В одной руке пакет «Дикси» с чекушкой для Шишка (загладить вину за недельное свое отсутствие), с заливным из окуня и упаковкой жасминового риса. В другой ключ, на нем стертый кожаный брелок «Барселона», Верочка когда-то Лидии Петровне из очередных своих танцевальных гастролей привезла. Помню, как она рассказывала, что всех девчонок в Барселоне разместили в хорошем отеле с джакузи, они их наполнили, в воде отельные соли и пенки растворили и все разом хламидиями заразились. Я ей тогда с пеной у рта доказывала, что так, через ванну, хламидиоз не передается, мы с ней чуть не поссорились. Ключ налево два раза повернула, дверь открылась, он уже на пороге стоит. Нечесаный, попахивающий болотцем и с большой фанаберией во взоре.
– И.., – говорит, – где неделю скрывалась? Или ты у меня больше не работаешь? Если так, то мою пластиковую карту на стол!
– На какой из столов, Василий Анатольевич? Кухонный, на котором чекушечка с заливным? Или на журнальный, в гостиной?
– На кухонный. Разберемся.
Я куртку на крючок в коридоре повесила, надела свои серые тапки-зайчики, в ванную пошла. Везде запах застоявшегося болота, а здесь особенный. Обмылком расквашенным руки натерла. Надо бы жидкий гель в следующий раз купить, с ароматом вишни, чтобы настроение поднимал. На кухне второй сверху ящик выдвинула, там мои новогодние салфетки с голубыми снежинками лежат. Мгновенно стол сервировала, рис пока на плите закипает.

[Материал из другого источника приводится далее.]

(** X8. The module loads exactly when the five required variables are set
    and each of [ASSETS_DEBUG], [KERKO_ZOTERO_START] and [KERKO_ZOTERO_END]
    is unset or has a value that parses; what [KERKO_DATA_DIR] and
    [LOGGING_LEVEL] hold cannot make it fail. *)
Theorem X8_module_loads_iff_loadable :
  (exists st, run environ = Returned tt st) <-> loadable environ.
Proof.
  split.
  - intros [st H]. exact (run_returns_loadable environ st H).
  - apply loadable_run_returns.
Qed.

(** X9. A typed variable whose value does not parse aborts the import with
    a validation error, in the body of [DevelopmentConfig] and so whichever
    configuration is wanted: by then the class [Config] exists and the one
    composer holds its registrations, but neither subclass exists and
    [CONFIGS] is not bound. *)
Theorem X9_unparseable_variable_aborts_the_import (name : string) :
  first_missing environ = None ->
  first_invalid environ = Some name ->
  exists st,
    run environ = Raised (EnvValidationError name) st /\
    In name ["ASSETS_DEBUG"; "KERKO_ZOTERO_START"; "KERKO_ZOTERO_END"] /\
    is_Some (classes st !! "Config") /\
    classes st !! "DevelopmentConfig" = None /\
    classes st !! "ProductionConfig" = None /\
    CONFIGS st = None /\
    added_fields O st = ["data"; "preview"] /\
    added_facets O st = ["facet_proposal"; "facet_theme"; "facet_location"] /\
    exists c, heap st = [c] /\ fields c !! "preview" = Some preview_field.
Proof.
  unfold first_missing, required, is_unset. cbn [List.find].
  destruct (environ !! "FLASK_APP") eqn:E1; [| discriminate].
  destruct (environ !! "SECRET_KEY") eqn:E2; [| discriminate].
  destruct (environ !! "KERKO_ZOTERO_API_KEY") eqn:E3; [| discriminate].
  destruct (environ !! "KERKO_ZOTERO_LIBRARY_ID") eqn:E4; [| discriminate].
  destruct (environ !! "KERKO_ZOTERO_LIBRARY_TYPE") eqn:E5; [| discriminate].
  intros _ Hinv.
  repeat match goal with
         | H : environ !! ?n = Some ?v |- _ =>
             apply (fun E => resolve_set environ Some n None v v E eq_refl) in H
         end.
  assert (Hstate : forall st : state,
            is_Some (classes st !! "Config") ->
            classes st !! "DevelopmentConfig" = None ->
            classes st !! "ProductionConfig" = None ->
            CONFIGS st = None ->
            added_fields O st = ["data"; "preview"] ->
            added_facets O st = ["facet_proposal"; "facet_theme"; "facet_location"] ->
            (exists c, heap st = [c] /\ fields c !! "preview" = Some preview_field) ->
            run environ = Raised (EnvValidationError name) st ->
            In name ["ASSETS_DEBUG"; "KERKO_ZOTERO_START"; "KERKO_ZOTERO_END"] ->
            exists st,
              run environ = Raised (EnvValidationError name) st /\
              In name ["ASSETS_DEBUG"; "KERKO_ZOTERO_START"; "KERKO_ZOTERO_END"] /\
              is_Some (classes st !! "Config") /\
              classes st !! "DevelopmentConfig" = None /\
              classes st !! "ProductionConfig" = None /\
              CONFIGS st = None /\
              added_fields O st = ["data"; "preview"] /\
              added_facets O st = ["facet_proposal"; "facet_theme"; "facet_location"] /\
              exists c, heap st = [c] /\ fields c !! "preview" = Some preview_field).
  { intros st. exists st. tauto. }
  unfold first_invalid in Hinv.
  destruct (unparseable environ parse_bool "ASSETS_DEBUG") eqn:Ua;
    [| destruct (unparseable environ parse_int "KERKO_ZOTERO_START") eqn:Us;
       [| destruct (unparseable environ parse_int "KERKO_ZOTERO_END") eqn:Ue;
          [| discriminate Hinv]]];
    injection Hinv as <-;
    (eapply Hstate;
     [ .. | unfold_module; rewrite_resolved; cbv beta iota;
            rewrite !resolve_string, !resolve_typed;
            rewrite ?Ua, ?Us, ?Ue; cbv beta iota; reflexivity
          | simpl; tauto ]).
  all: try (cbn [classes]; rewrite ?lookup_insert_ne by done;
            first [ rewrite lookup_insert_eq; eexists; reflexivity
                  | apply lookup_empty ]).
  all: try reflexivity.
  all: eexists; split; [reflexivity |];
       cbv [fields Composer_add_facet Composer_add_field];
       cbn [field_key preview_field]; apply lookup_insert_eq.
Qed.
(** ** The invariant of the data model *)

(** C3, as the claim states it, fails: the three-way invariant holds after
    [selectTrack 0], and the status event by which the engine reports a pause
    breaks it (a session, a selected track, isPlaying false); so does a
    rejected load on re-selection (a selected track, no session). *)
Lemma three_way_invariant_not_preserved :
  let s1 := run threeTracks initialState [(SelectTrack 0, resolving 1%nat)] in
  threeWay s1 /\
  ~ threeWay (step threeTracks s1
                (EngineStatus 1%nat (Loaded 1200 (Some 9000) false false))
                (resolving 2%nat)) /\
  ~ threeWay (step threeTracks s1 (SelectTrack 1) loadRejected).
Proof.
  cbv zeta. unfold threeWay. cbn. repeat split; try discriminate.
  - intros [_ [_ H]]. specialize (H eq_refl). discriminate.
  - intros [[_ H] _]. specialize (H eq_refl). discriminate.
Qed.
Lemma StronglySorted_filter {X} (R : X -> X -> Prop) (f : X -> bool)
    (l : list X) :
  StronglySorted R l -> StronglySorted R (filter f l).
Proof.
  induction 1 as [|a l S IH F]; simpl; [constructor|].
  destruct (f a); [|exact IH]. constructor; [exact IH|].
  rewrite Forall_forall in *. intros y Hy. apply F.
  now apply filter_In in Hy.
Qed.

(** [sorted_tokens] lists the types of a table in the order of the fill
    step, by the counts of any table that has the same entries. *)
Lemma sorted_tokens_sorted (d freq : Counter) :
  dict_wf freq -> incl d freq ->
  StronglySorted (vocab_order freq) (sorted_tokens d).
Proof.
  intros W I. unfold sorted_tokens.
  apply (StronglySorted_map_in (fun x y => is_true (VocabKey.leb x y))).
  - intros [w1 c1] [w2 c2] H1 H2 L.
    apply (Permutation_in _ (Permutation_sym (VocabSort.Permuted_sort d))) in H1, H2.
    apply I, (dict_get_wf _ _ _ W) in H1. apply I, (dict_get_wf _ _ _ W) in H2.
    unfold vocab_order, counter_get. simpl. rewrite H1, H2.
    unfold is_true, VocabKey.leb in L. simpl in L.
    rewrite orb_true_iff, andb_true_iff, Z.ltb_lt, Z.eqb_eq in L.
    destruct L as [L|[L1 L2]]; [left; lia | right; split; [lia | exact L2]].
  - apply VocabSort.StronglySorted_sort.
    intros x y z. apply vocab_key_leb_trans.
Qed.

Lemma dict_pop_incl {V} (k : token) (d : dict V) : incl (dict_pop k d) d.
Proof. intros x H. now apply filter_In in H. Qed.

Lemma pop_all_incl {V} (ks : list token) (d : dict V) :
  incl (fold_left (fun d tok => dict_pop tok d) ks d) d.
Proof.
  revert d. induction ks as [|k ks IH]; intros d; simpl; [apply incl_refl|].
  eapply incl_tran; [apply IH | apply dict_pop_incl].
Qed.

Lemma include_step_vocab (st : Included) (t : token) :
  vocab_list (inc_vocab (include_step st t))
  = vocab_list (inc_vocab st)
    ++ (if dict_mem t (inc_filtered st) then [t] else []).
Proof.
  unfold include_step. destruct (dict_mem t (inc_filtered st)); simpl;
    [reflexivity | now rewrite app_nil_r].
Qed.

(** What the include-list loop leaves: the tokens added are in the include
    list, and the filtered table has lost exactly the tokens of the list. *)
Lemma include_loop (inc : list token) (st : Included) :
  dict_wf (inc_filtered st) ->
  let st' := fold_left include_step inc st in
  (exists added,
      vocab_list (inc_vocab st') = vocab_list (inc_vocab st) ++ added
      /\ Forall (fun t => In t inc) added)
  /\ incl (inc_filtered st') (inc_filtered st)
  /\ dict_wf (inc_filtered st')
  /\ forall k, In k (dict_keys (inc_filtered st'))
               <-> In k (dict_keys (inc_filtered st)) /\ ~ In k inc.
Proof.
  revert st. induction inc as [|t inc IH]; intros st W; cbn [fold_left].
  - cbn zeta. split; [exists []; now rewrite app_nil_r|].
    split; [apply incl_refl|]. split; [exact W|]. intros k. simpl. tauto.
  - specialize (IH (include_step st t)).
    assert (W' : dict_wf (inc_filtered (include_step st t))).
    { unfold include_step. destruct (dict_mem t (inc_filtered st)); simpl;
        [now apply dict_pop_wf | exact W]. }
    destruct (IH W') as [[added [A F]] [I [Wf K]]]. cbn zeta.
    assert (K1 : forall k, In k (dict_keys (inc_filtered (include_step st t)))
                           <-> In k (dict_keys (inc_filtered st)) /\ k <> t).
    { intros k. unfold include_step.
      destruct (dict_mem t (inc_filtered st)) eqn:M; simpl.
      - apply dict_pop_keys.
      - apply dict_mem_false in M. split; [|tauto].
        intros H. split; [exact H | congruence]. }
    split; [|split; [|split; [exact Wf|]]].
    + rewrite include_step_vocab, <- app_assoc in A.
      eexists. split; [exact A|]. apply Forall_app. split.
      * destruct (dict_mem t (inc_filtered st)); repeat constructor.
      * eapply Forall_impl; [|exact F]. intros; now right.
    + eapply incl_tran; [exact I|]. unfold include_step.
      destruct (dict_mem t (inc_filtered st)); simpl;
        [apply dict_pop_incl | apply incl_refl].
    + intros k. rewrite K, K1. simpl. intuition congruence.
Qed.

(** What the fill loop appends: a prefix of the tokens of [toks] that are
    not in the vocabulary yet, all of them unless the target is reached. *)
Lemma fill_vocab_prefix (target : Z) (toks : list token) (v : Vocab) :
  NoDup toks ->
  exists fill rest,
    filter (fun x => negb (dict_mem x (vocab_index_dict v))) toks = fill ++ rest
    /\ vocab_list (fill_vocab target toks v) = vocab_list v ++ fill
    /\ (rest = [] \/ target <= Z.of_nat (vocab_size (fill_vocab target toks v))).
Proof.
  intros N. revert v. induction N as [|t toks Nt N IH]; intros v.
  - exists [], []. simpl. rewrite app_nil_r. auto.
  - cbn [fill_vocab filter].
    destruct (Z.leb_spec target (Z.of_nat (vocab_size v))) as [Hle|Hgt].
    + eexists [], _. split; [reflexivity|]. rewrite app_nil_r. auto.
    + destruct (dict_mem t (vocab_index_dict v)) eqn:M; cbn [negb].
      * apply IH.
      * destruct (IH (add_token_to_vocab t v)) as [fill [rest [E [L T]]]].
        rewrite fresh_after_add in E by exact Nt.
        exists (t :: fill), rest. rewrite E, L. simpl.
        rewrite <- app_assoc. auto.
Qed.

Lemma add_token_same_tokens (t : token) (v : Vocab) :
  same_tokens v -> same_tokens (add_token_to_vocab t v).
Proof.
  intros H x. unfold add_token_to_vocab. cbn [vocab_index_dict vocab_list].
  rewrite <- dict_mem_keys, dict_mem_set, orb_true_iff.
  rewrite dict_mem_keys, (H x), in_app_iff. simpl.
  destruct (String.eqb_spec x t); intuition congruence.
Qed.

Lemma include_loop_same_tokens (inc : list token) (st : Included) :
  same_tokens (inc_vocab st) ->
  same_tokens (inc_vocab (fold_left include_step inc st)).
Proof.
  revert st. induction inc as [|t inc IH]; intros st H; simpl; [exact H|].
  apply IH. unfold include_step.
  destruct (dict_mem t (inc_filtered st)); simpl; [|exact H].
  now apply add_token_same_tokens.
Qed.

– Василий Анатольевич, плохие дни у меня. Сволочь эта, мой бывший муж, чуть не убил, несколько дней из комнаты не выходила.

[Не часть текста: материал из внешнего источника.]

(** Once the call has returned, every task of the batch has run to its
    end, its result has been collected and nothing is left in the pool. *)
Lemma returned_all_done tasks st0 p rs :
  pool_inv orc tasks st0 p -> main_thread p = Returned rs ->
  rs = local_results p /\
  queue p = [] /\ held (workers p) = [] /\ finished p = [] /\
  Permutation (collected p) (seq 0 (length tasks)).
Proof.
  intros [Hb Hcap Hthr Hnext Htasks Hws Hfin Hcol Hwsp Hag Hres Hmain] Hret.
  rewrite Hret in Hmain. destruct Hmain as [-> Hlen].
  pose proof (Permutation_length Htasks) as Hl.
  rewrite !length_app, length_map, length_seq in Hl.
  assert (Hq : queue p = []) by (apply length_zero_iff_nil; lia).
  assert (Hh : held (workers p) = []) by (apply length_zero_iff_nil; lia).
  assert (Hf : finished p = []) by (apply length_zero_iff_nil; lia).
  assert (Hn : next_task p = length tasks) by lia.
  rewrite Hq, Hh, Hf, Hn in Htasks. cbn [app map] in Htasks. auto.
Qed.

(** The names of the results collected are those of the tasks
    collected. *)
Lemma collected_names tasks st0 ids rs :
  Forall2 (fun id r => origin orc tasks st0 id (Return r)) ids rs ->
  Forall2 (fun id r => exists t, tasks !! id = Some t /\ agent_name r = agent t)
    ids rs.
Proof.
  induction 1 as [|id r ids rs Ho _ IH]; constructor; [|exact IH].
  destruct (origin_returns _ _ _ _ Ho) as (t & r' & Ht & [= <-] & Hname).
  now exists t.
Qed.

Lemma names_of_collected (tasks : list task) ids rs :
  Forall2 (fun id r => exists t, tasks !! id = Some t /\ agent_name r = agent t)
    ids rs ->
  map agent_name rs
  = map (fun id => default ""%string (agent <$> tasks !! id)) ids.
Proof.
  induction 1 as [|id r ids rs (t & Ht & Hname) _ IH]; [reflexivity|].
  cbn [map]. rewrite Ht. cbn. now rewrite Hname, IH.
Qed.

Lemma map_lookup_seq {A B} (f : A -> B) (d : B) (l : list A) :
  map (fun id => default d (f <$> l !! id)) (seq 0 (length l)) = map f l.
Proof.
  induction l as [|a l IH]; [reflexivity|].
  cbn [length seq map]. f_equal.
  rewrite <- seq_shift, map_map. exact IH.
Qed.

(** The results returned carry the names of the tasks of the batch, each
    once. *)
Lemma returned_names tasks st0 p rs :
  pool_inv orc tasks st0 p -> main_thread p = Returned rs ->
  Permutation (map agent_name rs) (map agent tasks).
Proof.
  intros Hinv Hret.
  destruct (returned_all_done _ _ _ _ Hinv Hret) as (-> & _ & _ & _ & Hperm).
  rewrite (names_of_collected tasks (collected p) (local_results p))
    by (eapply collected_names, inv_collected; eauto).
  rewrite <- (map_lookup_seq agent ""%string tasks).
  now apply Permutation_map.
Qed.

(** *** The embedded call as a schedule *)






End PoolFacts.

(** * The claims *)

(** C1 fails on the code.  An agent is registered and its script exists;
    standard output has the [ascii] encoding.  [spawn_agent] raises
    [UnicodeEncodeError] at its first [print], which stands before the
    [try]; no process has been launched and no [AgentResult] is
    returned. *)
Lemma spawn_agent_raises_on_ascii_stdout :
  exists e st',
    Console.spawn_agent scenario_oracle ascii_stdout "echo_ok" (PyDict [])
      (registered scenario_oracle "echo_ok" "agents/echo_ok.py" "succeeds")
    = (Raise e, st') /\
    exn_type e = UnicodeEncodeError /\
    launches (trace st') = [].
Proof.
  eexists _, _. split; [vm_compute; reflexivity|]. split; reflexivity.
Qed.





Lemma sum_ones_from {A} (l : list A) (acc : Z) :
  fold_left Z.add (map (fun _ => 1) l) acc = acc + Z.of_nat (length l).
Proof.
  revert acc. induction l as [|x l IH]; intros acc; simpl fold_left.
  - simpl. lia.
  - rewrite IH. simpl length. lia.
Qed.

Lemma sum_successful_count rs :
  sum_successful rs = Z.of_nat (length (List.filter success rs)).
Proof. unfold sum_successful. rewrite sum_ones_from. lia. Qed.

Lemma partition_by_success (rs : list AgentResult) :
  length rs =
    (length (List.filter success rs)
     + length (List.filter (fun r => negb (success r)) rs))%nat.
Proof.
  induction rs as [|r rs IH]; simpl.
  - reflexivity.
  - destruct (success r); simpl; lia.
Qed.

– А по тебе, голубушка моя, и не скажешь. Как была, рыжуля моя, красавицей, так и осталась. Глазки горят… По мне или по мужу, который чуть не убил?

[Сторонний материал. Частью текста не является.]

(** When a call of [execute_twap] returns: the connection succeeded and no
    submission raised anything but an exchange error. *)
Lemma execute_twap_returns
    (symbol side total_quantity num_orders interval_seconds : pyval F)
    (sym sd : string) (total : F) (n interval : Z) (per_order : F) (h : history F) :
  let call :=
    execute_twap rt ex symbol side total_quantity num_orders interval_seconds in
  twap_inputs rt symbol side total_quantity num_orders interval_seconds
    sym sd total n interval ->
  py_truediv_int total n = Ok per_order ->
  sleep_error F interval = None ->
  (exists api_key api_secret, In (EvConnect api_key api_secret (Ok tt)) (effects call h)) ->
  exchange_errors_only (submissions (effects call h)) = true ->
  exists res, outcome call h = Ok res.
Proof.
  intros call Hin Hper Hclock (api_key & api_secret & Hconn) Hex.
  destruct (execute_twap_session rt ex _ _ _ _ _ _ _ _ _ _ _ h Hin Hper)
    as (r_s & es_s & Hsess & Hcall).
  fold call in Hcall. unfold outcome, effects in *.
  destruct r_s as [res | e]; [ exists res; rewrite Hcall; reflexivity | exfalso ].
  pose proof (twap_banner_output sym sd total per_order n interval) as Hbanner.
  set (banner := twap_banner sym sd total per_order n interval) in *. clearbody banner.
  destruct Hcall as (logs & Hcall & Hlogs & _). rewrite Hcall in *.
  cbn [fst snd] in *.
  rewrite !submissions_app, (output_submissions _ Hbanner),
    (output_submissions _ Hlogs), app_nil_r in Hex. cbn [app] in Hex.
  assert (Hconn' : In (EvConnect api_key api_secret (Ok tt)) es_s).
  { apply in_app_or in Hconn. destruct Hconn as [Hconn | Hconn].
    - rewrite forallb_forall in Hbanner. apply Hbanner in Hconn. discriminate.
    - apply in_app_or in Hconn. destruct Hconn as [Hconn | Hconn]; [ exact Hconn | ].
      rewrite forallb_forall in Hlogs. apply Hlogs in Hconn. discriminate. }
  inversion Hsess as [ e0 es Hc | es0 e0 es_loop Hc Hloop | ]; subst.
  - inversion Hc as [ log Hlog | | k s e1 log Hk Hlog Hl ]; subst;
      simpl in Hconn'; intuition (try discriminate); subst; discriminate.
  - destruct (execute_slices_spec ex sym sd per_order n interval _ _ _ _ _ Hloop)
      as (_ & _ & _ & _ & Hbin & _ & [(subs & Hsubs & _) | (Hsl & _)]);
      [ | congruence ].
    destruct (connection_projections ex _ _ _ Hc) as (Hs0 & _).
    rewrite submissions_app, Hs0 in Hex. cbn [app] in Hex.
    rewrite Hsubs, exchange_errors_only_app in Hex.
    unfold exchange_errors_only at 2 in Hex. cbn in Hex. rewrite Hbin in Hex.
    rewrite andb_false_r in Hex. discriminate.
Qed.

– По чекушечке, Василий Анатольевич, которую мы с вами сейчас опрокинем.
– Это понимаю, по-нашему.
Ах ты, Иудушка Головлев, губитель женских сердец, черт немытый!
– Марина у вас сегодня была?
– Была. Видишь, пострижен.
– Молодец, свои 80 тысяч за социальную поддержку отрабатывает.
Только вот мыть тебя, явно, брезгует, болотом как вонял, так и воняешь.
– У меня для вас сюрприз!
– Надеюсь, приятный.
– Останусь я у вас сегодня.
– Вот так радость, не ожидал, королева моя.
– Только сразу предупреждаю: вам в гостиной постелю, на диване.
Лиловый диван, качественный, сама по случаю купила. Рабочие в моем районе вывозили ненужную мягкую мебель из чьих-то хором, а я как раз во дворе на лавочке сидела-курила и перехватила. За 4 тысячи тут же подогнали Шишку к Окружному проспекту диван и два кресла и на 8 этаж по лестнице подняли, лифт, как обычно в его доме, не работал. Теперь он на этом плюшевом гарнитуре барствует, телевизор целыми днями смотрит.
– Да стели, где хочешь, радость моя. Надолго у меня?
– Дня на три. Боюсь, замочит он меня.
– За что?
– Да…
Хотела рассказать ему, но вовремя остановилась. Зачем его лишний раз подогревать?
– Дела у него не ладятся, работу потерял, осатанел.
– А кем он работает?
– Да на Яндекс-такси, а теперь ушел, в эпизодах бандитских снимается.
– Я и забыл, что он у тебя артист.
– Да оба мы артисты из погорелого театра.
Я Шишку рассказывать не стала, но сволочь меня к съемкам склонял: «Хорошо платят, подумай. Порнография, правда, но лицо заретушируют…» – «Да пошел ты со своими предложениями, пусть тебя ретушируют».
Вошла в спальню. Постельное белье заменила. Дверь на замок не закрывается, стул на всякий случай к двери поставила, но не помогло. Снится мне, что я где-то в деревне, на небольшом участке с избой. Иду по узким дорожкам вверх, вижу два креста хрустальных рядом стоят, большой и маленький. Чьи-то могилы, думаю. И вдруг чувствую на себе пристальный взгляд из глубины сада. Присматриваюсь, а это кот с огромной головой, камышовый. Хромой. Думаю, ничего, раз больной, успею убежать. И медленно так по дорожке садовой вниз отступаю. Кот сначала не спеша идет, задние лапы волочит, как будто отлежал. А потом разогрелся он и, как леопард, за мной побежал, а я скорость во сне не могу развить, как ни стараюсь. Он уже совсем рядом, дыханием меня своим горячим обдает, к завершающему прыжку готовится, разорвать меня хочет. Я как заору! И проснулась. А это не кот, а Шишок рядом со мной лежит, голый, вонючий, прижимается. Я его как ногой долбану, он на пол упал.
– Как же вы, Василий Анатольевич, без ванны-то ко мне посмели, а?!
А он что-то невнятное пробормотал, к двери откатился и исчез.